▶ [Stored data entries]
Fixpoint init_reserved (n : nat) (i : Z) (top_size aligned_size page_size : Z) : M adapter unit :=
  match n with
  | O => mret tt
  | S n' =>
      let resv_top_offset := u64 (top_size + page_size * (i + 1)) in
      inv ← gets AMDGV_INVALID_IDX_VF;
      _ ← amdgv_ffbm_manual_map inv page_size AMDGV_FFBM_INVALID_ADDR
            (u64 (aligned_size - resv_top_offset)) 0 MEM_TYPE_RESERVED;
      _ ← modify (fun s => s <| total_fb_usable := u32 (total_fb_usable s - Z.shiftr page_size 20) |>);
      init_reserved n' (i + 1) top_size aligned_size page_size
  end.

Definition amdgv_ffbm_page_table_init : M adapter Z :=
  _ ← amdgv_ffbm_page_table_destroy;
  _ ← amdgv_ffbm_free_all_block;
  df ← gets default_fragment;
  avail ← gets total_fb_avail;
  let page_size := AMDGV_FFBM_PAGE_SIZE df in
  let aligned_size := AMDGV_FFBM_PAGE_ALIGN (MBYTES_TO_BYTES avail) df in
  o ← amdgv_ffbm_allocate_block;
  match o with
  | None => mret AMDGV_FFBM_ERROR_NO_MEM
  | Some i =>
      _ ← modify (fun s => s <| total_physical_size := aligned_size |>);
      inv ← gets AMDGV_INVALID_IDX_VF;
      _ ← amdgv_ffbm_pteb_init i 0 0 aligned_size df inv 0 MEM_TYPE_NOT_ASSIGNED false;
      _ ← link (amdgv_list_add (SpaNode i) SpaHead);
      usable ← gets total_fb_usable;
      let top_size := u64 (aligned_size - MBYTES_TO_BYTES usable) in
      _ ← amdgv_ffbm_manual_map inv top_size AMDGV_FFBM_INVALID_ADDR (u64 (aligned_size - top_size)) 0 MEM_TYPE_PF;
      n ← gets max_reserved_block;
      _ ← init_reserved (Z.to_nat n) 0 top_size aligned_size page_size;
      tmr ← gets allocated_tmr_size;
      _ ← amdgv_ffbm_manual_map AMDGV_PF_IDX tmr (MBYTES_TO_BYTES AMDGV_FFBM_FB_TMR_OFFSET)
            (MBYTES_TO_BYTES AMDGV_FFBM_FB_TMR_OFFSET) 0 MEM_TYPE_TMR;
      mret 0
  end.

Definition amdgv_ffbm_page_table_update_by_fcn (vf : Z) : M adapter Z :=
  en ← gets enabled;
  if negb en then mret 0 else
  e ← vf_entry vf;
  tmr ← gets tmr_size;
  let tmr_end := MBYTES_TO_BYTES (AMDGV_FFBM_FB_TMR_OFFSET + tmr) in
  if vf =? AMDGV_PF_IDX then
    _ ← amdgv_ffbm_unmap_by_spa (MBYTES_TO_BYTES (fb_offset e));
    _ ← amdgv_ffbm_unmap_by_spa tmr_end;
    _ ← amdgv_ffbm_manual_map vf (MBYTES_TO_BYTES (AMDGV_FFBM_FB_TMR_OFFSET - fb_offset e))
          (MBYTES_TO_BYTES (fb_offset e)) (MBYTES_TO_BYTES (fb_offset e)) 0 MEM_TYPE_PF;
    amdgv_ffbm_manual_map vf
      (MBYTES_TO_BYTES (u64 (fb_size e - tmr - AMDGV_FFBM_FB_TMR_OFFSET + fb_offset e)))
      tmr_end tmr_end 0 MEM_TYPE_PF
  else
    share ← gets share_tmr;
    let fb_sz := if (share : bool) then fb_size_tmr e else fb_size e in
    ret ← (if 0 <? fb_sz then
             _ ← amdgv_ffbm_manual_map vf (MBYTES_TO_BYTES tmr) (MBYTES_TO_BYTES AMDGV_FFBM_FB_TMR_OFFSET)
                   (MBYTES_TO_BYTES AMDGV_FFBM_FB_TMR_OFFSET) AMDGV_FFBM_PERM_RW MEM_TYPE_TMR;
             _ ← amdgv_ffbm_map vf 0 (MBYTES_TO_BYTES AMDGV_FFBM_FB_TMR_OFFSET) AMDGV_FFBM_PERM_RW MEM_TYPE_VF;
             amdgv_ffbm_map vf tmr_end (MBYTES_TO_BYTES (fb_size e - AMDGV_FFBM_FB_TMR_OFFSET))
               AMDGV_FFBM_PERM_RW MEM_TYPE_VF
           else mret 0);
    _ ← amdgv_ffbm_apply_page_table;
    mret ret.

(** ** Live update and reports *)

(** [struct amdgv_live_info_ffbm]; a block's record has the fields of
    [pte_block]. *)
Record live_info_ffbm := mk_live {
  li_blocks : list pte_block; li_bad_block_count : Z; li_reserved_block_count : Z;
  li_default_fragment : Z; li_max_reserved_block : Z; li_share_tmr : bool
}.

(** The blocks in physical order. *)
Fixpoint collect (fuel : nat) (head pos : node) : M adapter (list pte_block) :=
  if decide (pos = head) then mret [] else
  match fuel with
  | O => fault
  | S f => i ← entry_of pos; p ← pteb i; n ← next_of pos; l ← collect f head n; mret (p :: l)
  end.

Definition amdgv_ffbm_export_spa : M adapter live_info_ffbm :=
  first ← next_of SpaHead;
  l ← collect FFBM_FUEL SpaHead first;
  gets (fun s => mk_live l (bad_block_count s) (reserved_block_count s) (default_fragment s)
                   (max_reserved_block s) (share_tmr s)).

(** [None]: all blocks were copied; the loop stops after [max_num] of them. *)
Definition amdgv_ffbm_copy_page_table (max_num : nat) : M adapter (list pte_block) :=
  first ← next_of SpaHead;
  l ← collect FFBM_FUEL SpaHead first;
  mret (if (max_num =? 0)%nat then l else take max_num l).

(** Insertion used by the import: after the first entry with a larger
    guest-physical address, or right after the head. *)
Definition import_gpa_node (i : nat) (vf g : Z) : M adapter unit :=
  head ← gpa_list vf;
  first ← next_of head;
  cur ← scan FFBM_FUEL head first (fun t => g <? gpa t);
  link (amdgv_list_add (GpaNode i) cur).

(** The loop over the exported blocks: the last TMR block seen and the number
    of active VFs; [None] when the pool is exhausted. *)
Fixpoint import_blocks (l : list pte_block) (pf_tmr : option nat) (num_active_vfs : Z) :
    M adapter (option (option nat * Z)) :=
  match l with
  | [] => mret (Some (pf_tmr, num_active_vfs))
  | b :: l' =>
      o ← amdgv_ffbm_allocate_block;
      match o with
      | None => mret None
      | Some i =>
          _ ← amdgv_ffbm_pteb_init i (gpa b) (spa b) (size b) (fragment b) (vf_idx b) (permission b)
                (type b) (applied b);
          nv ← gets num_vf;
          _ ← when (vf_idx b <? nv) (import_gpa_node i (vf_idx b) (gpa b));
          first ← next_of SpaHead;
          cur ← scan FFBM_FUEL SpaHead first (fun _ => false);
          _ ← link (amdgv_list_add_tail (SpaNode i) cur);
          let is_tmr := is_type MEM_TYPE_TMR b in
          _ ← when is_tmr (modify (fun s => s <| tmr_size := u32 (TO_MBYTES (size b)) |>));
          let pf_tmr := if is_tmr then Some i else pf_tmr in
          let num_active_vfs := if vf_idx b <? nv then Z.max num_active_vfs (vf_idx b + 1) else num_active_vfs in
          import_blocks l' pf_tmr num_active_vfs
      end
  end.

(** [oss_memcpy] of a whole block, list pointers included. *)
Definition copy_nodes (i j : nat) (h : links (N := node)) : links (N := node) :=
  let cp (m : gmap node node) (a b : node) := match m !! a with Some x => <[b := x]> m | None => delete b m end in
  mk_links (cp (cp (next h) (GpaNode i) (GpaNode j)) (SpaNode i) (SpaNode j))
           (cp (cp (prev h) (GpaNode i) (GpaNode j)) (SpaNode i) (SpaNode j)).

▶ [Task directions]
For this exercise, repeat exactly the lines of the data above from the one with "df ← gets default_fragment;" down to the one with "0 MEM_TYPE_NOT_ASSIGNED false;", both end lines included.

▶ [Finished task]
  df ← gets default_fragment;
  avail ← gets total_fb_avail;
  let page_size := AMDGV_FFBM_PAGE_SIZE df in
  let aligned_size := AMDGV_FFBM_PAGE_ALIGN (MBYTES_TO_BYTES avail) df in
  o ← amdgv_ffbm_allocate_block;
  match o with
  | None => mret AMDGV_FFBM_ERROR_NO_MEM
  | Some i =>
      _ ← modify (fun s => s <| total_physical_size := aligned_size |>);
      inv ← gets AMDGV_INVALID_IDX_VF;
      _ ← amdgv_ffbm_pteb_init i 0 0 aligned_size df inv 0 MEM_TYPE_NOT_ASSIGNED false;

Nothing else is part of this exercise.